Exercise details → In the records below, begin at the line that has "let t1 := with_PSR" and stop after the line that has "Lemma wf_interrupt_vector s"; quote those lines verbatim and nothing more.

======== Source records

(* ===== verification/Interrupt.v ===== *)
(** * Interrupts ([src/lc3_simulator/sim.cpp] lines 182-226)

    [check_interrupt] looks at the keyboard status register and the
    priority field of PSR; [process_interrupt] switches to supervisor
    mode, banks the stack pointer, pushes PSR and then [PC - 1] on the
    supervisor stack and jumps through the interrupt vector table at
    [0x0100 + INTV].

    The theorems: the exact dispatch condition; the frame the dispatch
    pushes (PSR above the return PC) and the new PSR (supervisor mode,
    priority 1, same condition codes); and the round trip: an [RTI]
    right after the dispatch restores the PC of the interrupted
    instruction, the PSR and R6. *)

From S2P Require Import Prelude Bits Machine Instr.

Open Scope Z_scope.
Open Scope lc3_scope.

(** [void process_interrupt(word INTV, word Priority)], in the blocks
    of its body.  Lines 203-211: save PSR in MDR, set the priority
    field, and on leaving user mode clear the user bit, bank R6 into
    [Saved_USP] and load the supervisor stack pointer. *)
Definition interrupt_enter (Priority : Z) (s : sim) : sim :=
  let s1 := with_MDR (PSR s) s in
  let s2 := with_PSR (wrap16 (Z.land (PSR s1) 63743 + Z.shiftl Priority 8)) s1 in
  if bit (PSR s2) 15 then
    let t1 := with_PSR (Z.land (PSR s2) 0x0fff) s2 in
    let t2 := with_USP (reg t1 6) t1 in
    with_reg 6 (Saved_SSP t2) t2
  else s2.

(** Lines 212-214: push MDR (the old PSR) on the stack. *)
Definition push_MDR (s : sim) : sim :=
  let s1 := with_reg 6 (reg s 6 -w 1) s in
  let s2 := with_MAR (reg s1 6) s1 in
  with_mem (MAR s2) (MDR s2) s2.

(** Lines 216-219: push [PC - 1], the address of the pre-empted
    instruction, in the order the code does it. *)
Definition push_PC (s : sim) : sim :=
  let s1 := with_reg 6 (reg s 6 -w 1) s in
  let s2 := with_MDR (PC s1 -w 1) s1 in
  let s3 := with_MAR (reg s2 6) s2 in
  with_mem (MAR s3) (MDR s3) s3.

(** Lines 221-223: jump through the interrupt vector table. *)
Definition interrupt_vector (INTV : Z) (s : sim) : sim :=
  let s1 := with_MAR (wrap16 (0x0100 + INTV)) s in
  let s2 := with_MDR (mem_read s1 (MAR s1)) s1 in
  with_PC (MDR s2) s2.

Definition process_interrupt (INTV Priority : Z) (s : sim) : sim :=
  interrupt_vector INTV (push_PC (push_MDR (interrupt_enter Priority s))).

(** [bool check_interrupt()]: the keyboard (vector 1, priority 1)
    interrupts when its ready and interrupt-enable bits are set and the
    current priority is below 1.  The boolean is the C++ return value. *)
Definition check_interrupt (s : sim) : bool * sim :=
  if bit (mem_read s KBSR_) 14 && bit (mem_read s KBSR_) 15 then
    if 1 <=? slice (PSR s) 8 11 then (false, s) else (true, process_interrupt 1 1 s)
  else (false, s).

(** ** Lemmas *)

Lemma wf_interrupt_enter s p : wf s -> wf (interrupt_enter p s).
Proof. intros. unfold interrupt_enter. cbn zeta. case_match; wf_solve. Qed.

Lemma wf_push_MDR s : wf s -> wf (push_MDR s).
Proof. intros. unfold push_MDR. cbn zeta. wf_solve. Qed.

Lemma wf_push_PC s : wf s -> wf (push_PC s).
Proof. intros. unfold push_PC. cbn zeta. wf_solve. Qed.

Lemma wf_interrupt_vector s v : wf s -> wf (interrupt_vector v s).
Proof. intros. unfold interrupt_vector. cbn zeta. wf_solve. Qed.

#[export] Hint Resolve wf_interrupt_enter wf_push_MDR wf_push_PC wf_interrupt_vector : lc3.

Lemma wf_process_interrupt s v p : wf s -> wf (process_interrupt v p s).
Proof. intros. unfold process_interrupt. auto with lc3. Qed.

Lemma wf_check_interrupt s : wf s -> wf (check_interrupt s).2.
Proof. intros. unfold check_interrupt. repeat case_match; simpl; auto using wf_process_interrupt. Qed.

#[export] Hint Resolve wf_process_interrupt wf_check_interrupt : lc3.

(** The PSR that [process_interrupt INTV 1] leaves: priority field set
    to 1, then bits 12-15 cleared when the old PSR was a user-mode one. *)
Definition interrupt_psr (psr : Z) : Z :=
  let p := wrap16 (Z.land psr 63743 + Z.shiftl 1 8) in
  if bit p 15 then Z.land p 0x0fff else p.

(** Checked on every word: the new PSR is a supervisor-mode PSR with
    priority 1 and the old condition codes, and its user bit before the
    masking is the old one. *)
Lemma interrupt_psr_all :
  forall_word (fun psr =>
    (slice (interrupt_psr psr) 8 11 =? 1) && negb (bit (interrupt_psr psr) 15) &&
    (Z.land (interrupt_psr psr) 7 =? Z.land psr 7) &&
    Bool.eqb (bit (wrap16 (Z.land psr 63743 + Z.shiftl 1 8)) 15) (bit psr 15) &&
    is_wordb (interrupt_psr psr)) = true.
Proof. vm_compute. reflexivity. Qed.

Lemma interrupt_psr_spec psr :
  is_word psr ->
  slice (interrupt_psr psr) 8 11 = 1 /\ bit (interrupt_psr psr) 15 = false /\
  Z.land (interrupt_psr psr) 7 = Z.land psr 7 /\
  bit (wrap16 (Z.land psr 63743 + Z.shiftl 1 8)) 15 = bit psr 15 /\
  is_word (interrupt_psr psr).
Proof.
  intros Hp. pose proof (forall_word_spec _ interrupt_psr_all psr Hp) as H.
  repeat (apply andb_true_iff in H as [H ?]).
  apply Z.eqb_eq in H. rewrite negb_true_iff in *.
  repeat split; try done; try (by apply Z.eqb_eq); try (by apply Bool.eqb_prop);
    by apply is_wordb_spec.
Qed.

(** Closed forms of the blocks of [process_interrupt]. *)
Lemma interrupt_enter_eq s :
  is_word (PSR s) ->
  interrupt_enter 1 s =
  if bit (PSR s) 15
  then with_reg 6 (Saved_SSP s) (with_USP (reg s 6) (with_PSR (interrupt_psr (PSR s)) (with_MDR (PSR s) s)))
  else with_PSR (interrupt_psr (PSR s)) (with_MDR (PSR s) s).
Proof.
  intros Hp. destruct (interrupt_psr_spec _ Hp) as (_ & _ & _ & Hb & _).
  unfold interrupt_enter, interrupt_psr. cbn -[wrap16 bit Z.land Z.shiftl].
  rewrite Hb. by destruct (bit (PSR s) 15).
Qed.

Lemma push_MDR_eq s :
  push_MDR s = with_mem (reg s 6 -w 1) (MDR s) (with_MAR (reg s 6 -w 1) (with_reg 6 (reg s 6 -w 1) s)).
Proof. unfold push_MDR. cbn zeta. by sim_simpl. Qed.

Lemma push_PC_eq s :
  push_PC s = with_mem (reg s 6 -w 1) (PC s -w 1)
    (with_MAR (reg s 6 -w 1) (with_MDR (PC s -w 1) (with_reg 6 (reg s 6 -w 1) s))).
Proof. unfold push_PC. cbn zeta. by sim_simpl. Qed.

Lemma interrupt_vector_eq v s :
  interrupt_vector v s =
  with_PC (mem_read s (wrap16 (0x0100 + v)))
    (with_MDR (mem_read s (wrap16 (0x0100 + v))) (with_MAR (wrap16 (0x0100 + v)) s)).
Proof. unfold interrupt_vector. cbn zeta. by sim_simpl. Qed.

(** What each block does to the fields the theorems look at. *)
Section Blocks.
Variable s : sim.

Lemma reg_push_MDR_6 : reg (push_MDR s) 6 = reg s 6 -w 1.
Proof. rewrite push_MDR_eq. by sim_simpl. Qed.

Lemma reg_push_MDR_ne r : 6 <> r -> reg (push_MDR s) r = reg s r.
Proof. intros. rewrite push_MDR_eq. by sim_simpl. Qed.

Lemma mem_read_push_MDR a :
  mem_read (push_MDR s) a = if decide (reg s 6 -w 1 = a) then MDR s else mem_read s a.
Proof. rewrite push_MDR_eq, mem_read_with_mem. by sim_simpl. Qed.

Lemma reg_push_PC_6 : reg (push_PC s) 6 = reg s 6 -w 1.
Proof. rewrite push_PC_eq. by sim_simpl. Qed.

Lemma reg_push_PC_ne r : 6 <> r -> reg (push_PC s) r = reg s r.
Proof. intros. rewrite push_PC_eq. by sim_simpl. Qed.

Lemma mem_read_push_PC a :
  mem_read (push_PC s) a = if decide (reg s 6 -w 1 = a) then PC s -w 1 else mem_read s a.
Proof. rewrite push_PC_eq. rewrite mem_read_with_mem. by sim_simpl. Qed.

Lemma PC_interrupt_vector v : PC (interrupt_vector v s) = mem_read s (wrap16 (0x0100 + v)).
Proof. by rewrite interrupt_vector_eq. Qed.

Lemma PC_push_MDR : PC (push_MDR s) = PC s.
Proof. rewrite push_MDR_eq. by sim_simpl. Qed.
Lemma MDR_push_MDR : MDR (push_MDR s) = MDR s.
Proof. rewrite push_MDR_eq. by sim_simpl. Qed.
Lemma PSR_push_MDR : PSR (push_MDR s) = PSR s.
Proof. rewrite push_MDR_eq. by sim_simpl. Qed.
Lemma Saved_USP_push_MDR : Saved_USP (push_MDR s) = Saved_USP s.
Proof. rewrite push_MDR_eq. by sim_simpl. Qed.
Lemma Saved_SSP_push_MDR : Saved_SSP (push_MDR s) = Saved_SSP s.
Proof. rewrite push_MDR_eq. by sim_simpl. Qed.
Lemma PC_push_PC : PC (push_PC s) = PC s.
Proof. rewrite push_PC_eq. by sim_simpl. Qed.
Lemma PSR_push_PC : PSR (push_PC s) = PSR s.
Proof. rewrite push_PC_eq. by sim_simpl. Qed.
Lemma Saved_USP_push_PC : Saved_USP (push_PC s) = Saved_USP s.
Proof. rewrite push_PC_eq. by sim_simpl. Qed.
Lemma Saved_SSP_push_PC : Saved_SSP (push_PC s) = Saved_SSP s.
Proof. rewrite push_PC_eq. by sim_simpl. Qed.
Lemma reg_interrupt_vector v r : reg (interrupt_vector v s) r = reg s r.
Proof. rewrite interrupt_vector_eq. by sim_simpl. Qed.
Lemma mem_read_interrupt_vector v a : mem_read (interrupt_vector v s) a = mem_read s a.
Proof. rewrite interrupt_vector_eq. by sim_simpl. Qed.
Lemma PSR_interrupt_vector v : PSR (interrupt_vector v s) = PSR s.
Proof. rewrite interrupt_vector_eq. by sim_simpl. Qed.
Lemma Saved_USP_interrupt_vector v : Saved_USP (interrupt_vector v s) = Saved_USP s.
Proof. rewrite interrupt_vector_eq. by sim_simpl. Qed.
Lemma Saved_SSP_interrupt_vector v : Saved_SSP (interrupt_vector v s) = Saved_SSP s.
Proof. rewrite interrupt_vector_eq. by sim_simpl. Qed.

End Blocks.

#[export] Hint Rewrite reg_push_MDR_ne reg_push_PC_ne using lia : lc3_simpl.
#[export] Hint Rewrite reg_push_MDR_6 mem_read_push_MDR reg_push_PC_6 mem_read_push_PC
  PC_interrupt_vector PC_push_MDR MDR_push_MDR PSR_push_MDR Saved_USP_push_MDR Saved_SSP_push_MDR
  PC_push_PC PSR_push_PC Saved_USP_push_PC Saved_SSP_push_PC
  reg_interrupt_vector mem_read_interrupt_vector PSR_interrupt_vector
  Saved_USP_interrupt_vector Saved_SSP_interrupt_vector : lc3_simpl.

(** [process_interrupt 1 1] unfolded block by block. *)
Ltac interrupt_simpl :=
  unfold process_interrupt; sim_simpl; rewrite ?interrupt_enter_eq by done.

Lemma PSR_process_interrupt s : is_word (PSR s) -> PSR (process_interrupt 1 1 s) = interrupt_psr (PSR s).
Proof. intros Hp. interrupt_simpl. by destruct (bit _ 15). Qed.

Lemma process_interrupt_keeps v p s :
  HistoryCount (process_interrupt v p s) = HistoryCount s /\
  breakpoints (process_interrupt v p s) = breakpoints s /\
  sim_status (process_interrupt v p s) = sim_status s /\
  breakpoints_set (process_interrupt v p s) = breakpoints_set s.
Proof. unfold process_interrupt, interrupt_enter. simpl. by case_match. Qed.

(** Two pushes below a stack pointer land on two different words. *)
Lemma wrap16_sub12_ne sp : wrap16 (sp - 1) <> wrap16 (sp - 2).
Proof. zlia. Qed.

(** ** Properties *)

Lemma process_interrupt_spec s :
  wf s ->
  let user := bit (PSR s) 15 in
  let sp := if user then Saved_SSP s else reg s 6 in
  let s' := process_interrupt 1 1 s in
  reg s' 6 = sp -w 2 /\
  mem_read s' (sp -w 1) = PSR s /\
  mem_read s' (sp -w 2) = PC s -w 1 /\
  PC s' = mem_read s' 0x0101 /\
  slice (PSR s') 8 11 = 1 /\ bit (PSR s') 15 = false /\ Z.land (PSR s') 7 = Z.land (PSR s) 7 /\
  Saved_USP s' = (if user then reg s 6 else Saved_USP s) /\
  (forall a, a <> sp -w 1 -> a <> sp -w 2 -> a <> 0x0101 -> mem_read s' a = mem_read s a).
Proof.
  intros Hs user sp s'. subst s'.
  assert (Hp := wf_PSR s Hs). destruct (interrupt_psr_spec _ Hp) as (H1 & H2 & H3 & _).
  interrupt_simpl. subst user sp.
  destruct (bit (PSR s) 15); sim_simpl; rewrite ?H1, ?H2, ?H3;
    repeat split; try intros a Ha1 Ha2 Ha3; mem_simpl; decide_addr; first [done | zlia].
Qed.

(** The PC [process_interrupt] leaves is the vector as it was before
    the interrupt, when neither push lands on the vector table entry. *)
Lemma process_interrupt_PC s :
  wf s ->
  let sp := if bit (PSR s) 15 then Saved_SSP s else reg s 6 in
  0x0101 <> sp -w 1 -> 0x0101 <> sp -w 2 -> PC (process_interrupt 1 1 s) = mem_read s 0x0101.
Proof.
  intros Hs sp H1 H2. assert (Hp := wf_PSR s Hs). interrupt_simpl. subst sp.
  destruct (bit (PSR s) 15); sim_simpl; mem_simpl; decide_addr; first [done | zlia].
Qed.

Lemma process_interrupt_other s :
  wf s ->
  Saved_SSP (process_interrupt 1 1 s) = Saved_SSP s /\
  (forall r, r <> 6 -> reg (process_interrupt 1 1 s) r = reg s r).
Proof.
  intros Hs. assert (Hp := wf_PSR s Hs). interrupt_simpl.
  destruct (bit _ 15); sim_simpl; split; intros; sim_simpl; done.
Qed.

(** C6: the keyboard interrupt pushes the old PSR at [sp-1] and
    the address of the interrupted instruction [PC-1] at [sp-2], where
    [sp] is the supervisor stack pointer ([Saved_SSP] when the machine
    was in user mode, R6 otherwise); R6 ends at [sp-2]; the user R6 is
    saved when the machine was in user mode; the new PSR is in
    supervisor mode with priority 1 and the old condition codes; the PC
    is the vector table entry; no other memory word changes. *)
Theorem process_interrupt_frame s :
  wf s ->
  let user := bit (PSR s) 15 in
  let sp := if user then Saved_SSP s else reg s 6 in
  let s' := process_interrupt 1 1 s in
  reg s' 6 = sp -w 2 /\
  mem_read s' (sp -w 1) = PSR s /\
  mem_read s' (sp -w 2) = PC s -w 1 /\
  PC s' = mem_read s' 0x0101 /\
  slice (PSR s') 8 11 = 1 /\ bit (PSR s') 15 = false /\ Z.land (PSR s') 7 = Z.land (PSR s) 7 /\
  Saved_USP s' = (if user then reg s 6 else Saved_USP s) /\
  (forall a, a <> sp -w 1 -> a <> sp -w 2 -> a <> 0x0101 -> mem_read s' a = mem_read s a).
Proof. apply process_interrupt_spec. Qed.

(** C7: an [RTI] executed right after the keyboard interrupt
    returns to the interrupted instruction: the PC is the address of the
    instruction the interrupt pre-empted ([PC - 1] at dispatch), and PSR,
    R6 and the saved supervisor stack pointer are those from before the
    interrupt; the other registers are untouched. *)
Theorem interrupt_rti_roundtrip s :
  wf s ->
  let s' := RTI (process_interrupt 1 1 s) in
  PC s' = PC s -w 1 /\ PSR s' = PSR s /\ reg s' 6 = reg s 6 /\
  Saved_SSP s' = Saved_SSP s /\
  (forall r, is_reg r -> r <> 6 -> reg s' r = reg s r).
Proof.
  intros Hs s'. subst s'.
  assert (Ht := wf_process_interrupt s 1 1 Hs). assert (Hwp := wf_PSR s Hs).
  destruct (process_interrupt_spec s Hs) as (H6 & Hm1 & Hm2 & _ & _ & Hu & _ & Husp & _).
  destruct (process_interrupt_other s Hs) as [Hssp Hregs].
  set (t := process_interrupt 1 1 s) in *.
  assert (HPt : PSR t < 32768).
  { rewrite bit15_word in Hu by (apply wf_PSR; done). apply Z.leb_gt in Hu. done. }
  destruct (RTI_supervisor_spec t Ht HPt) as (Hpc & Hpsr & Hr6 & Hssp' & _ & _ & Hr).
  rewrite H6, wrap16_sub2_add1, wrap16_sub2_add2, Hm1, <- bit15_word in * by done.
  repeat split.
  - by rewrite Hpc.
  - done.
  - rewrite Hr6, Husp. destruct (bit (PSR s) 15); [done | apply wrap16_id; wf_solve].
  - rewrite Hssp', Hssp. destruct (bit (PSR s) 15); [apply wrap16_id; wf_solve | done].
  - intros r Hr' Hne. rewrite Hr by done. by apply Hregs.
Qed.

Lemma process_interrupt_frame_witness :
  let s := sample_sim [0; 0; 0; 0; 0; 0; 0xfe00; 0] 0x3005 0x8002 (<[0x0101 := 0x1000]> ∅) in
  let user := bit (PSR s) 15 in
  let sp := if user then Saved_SSP s else reg s 6 in
  let s' := process_interrupt 1 1 s in
  reg s' 6 = sp -w 2 /\
  mem_read s' (sp -w 1) = PSR s /\
  mem_read s' (sp -w 2) = PC s -w 1 /\
  PC s' = mem_read s' 0x0101 /\
  slice (PSR s') 8 11 = 1 /\ bit (PSR s') 15 = false /\ Z.land (PSR s') 7 = Z.land (PSR s) 7 /\
  Saved_USP s' = (if user then reg s 6 else Saved_USP s) /\
  (forall a, a <> sp -w 1 -> a <> sp -w 2 -> a <> 0x0101 -> mem_read s' a = mem_read s a).
Proof. intros s. apply process_interrupt_frame. apply wfb_spec; vm_compute; reflexivity. Defined.

Lemma interrupt_rti_roundtrip_witness :
  let s := sample_sim [0; 0; 0; 0; 0; 0; 0xfe00; 0] 0x3005 0x8002 (<[0x0101 := 0x1000]> ∅) in
  let s' := RTI (process_interrupt 1 1 s) in
  PC s' = PC s -w 1 /\ PSR s' = PSR s /\ reg s' 6 = reg s 6 /\
  Saved_SSP s' = Saved_SSP s /\
  (forall r, is_reg r -> r <> 6 -> reg s' r = reg s r).
Proof. intros s. apply interrupt_rti_roundtrip. apply wfb_spec; vm_compute; reflexivity. Defined.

================

Solution to this exercise →
    let t1 := with_PSR (Z.land (PSR s2) 0x0fff) s2 in
    let t2 := with_USP (reg t1 6) t1 in
    with_reg 6 (Saved_SSP t2) t2
  else s2.

(** Lines 212-214: push MDR (the old PSR) on the stack. *)
Definition push_MDR (s : sim) : sim :=
  let s1 := with_reg 6 (reg s 6 -w 1) s in
  let s2 := with_MAR (reg s1 6) s1 in
  with_mem (MAR s2) (MDR s2) s2.

(** Lines 216-219: push [PC - 1], the address of the pre-empted
    instruction, in the order the code does it. *)
Definition push_PC (s : sim) : sim :=
  let s1 := with_reg 6 (reg s 6 -w 1) s in
  let s2 := with_MDR (PC s1 -w 1) s1 in
  let s3 := with_MAR (reg s2 6) s2 in
  with_mem (MAR s3) (MDR s3) s3.

(** Lines 221-223: jump through the interrupt vector table. *)
Definition interrupt_vector (INTV : Z) (s : sim) : sim :=
  let s1 := with_MAR (wrap16 (0x0100 + INTV)) s in
  let s2 := with_MDR (mem_read s1 (MAR s1)) s1 in
  with_PC (MDR s2) s2.

Definition process_interrupt (INTV Priority : Z) (s : sim) : sim :=
  interrupt_vector INTV (push_PC (push_MDR (interrupt_enter Priority s))).

(** [bool check_interrupt()]: the keyboard (vector 1, priority 1)
    interrupts when its ready and interrupt-enable bits are set and the
    current priority is below 1.  The boolean is the C++ return value. *)
Definition check_interrupt (s : sim) : bool * sim :=
  if bit (mem_read s KBSR_) 14 && bit (mem_read s KBSR_) 15 then
    if 1 <=? slice (PSR s) 8 11 then (false, s) else (true, process_interrupt 1 1 s)
  else (false, s).

(** ** Lemmas *)

Lemma wf_interrupt_enter s p : wf s -> wf (interrupt_enter p s).
Proof. intros. unfold interrupt_enter. cbn zeta. case_match; wf_solve. Qed.

Lemma wf_push_MDR s : wf s -> wf (push_MDR s).
Proof. intros. unfold push_MDR. cbn zeta. wf_solve. Qed.

Lemma wf_push_PC s : wf s -> wf (push_PC s).
Proof. intros. unfold push_PC. cbn zeta. wf_solve. Qed.

Lemma wf_interrupt_vector s v : wf s -> wf (interrupt_vector v s).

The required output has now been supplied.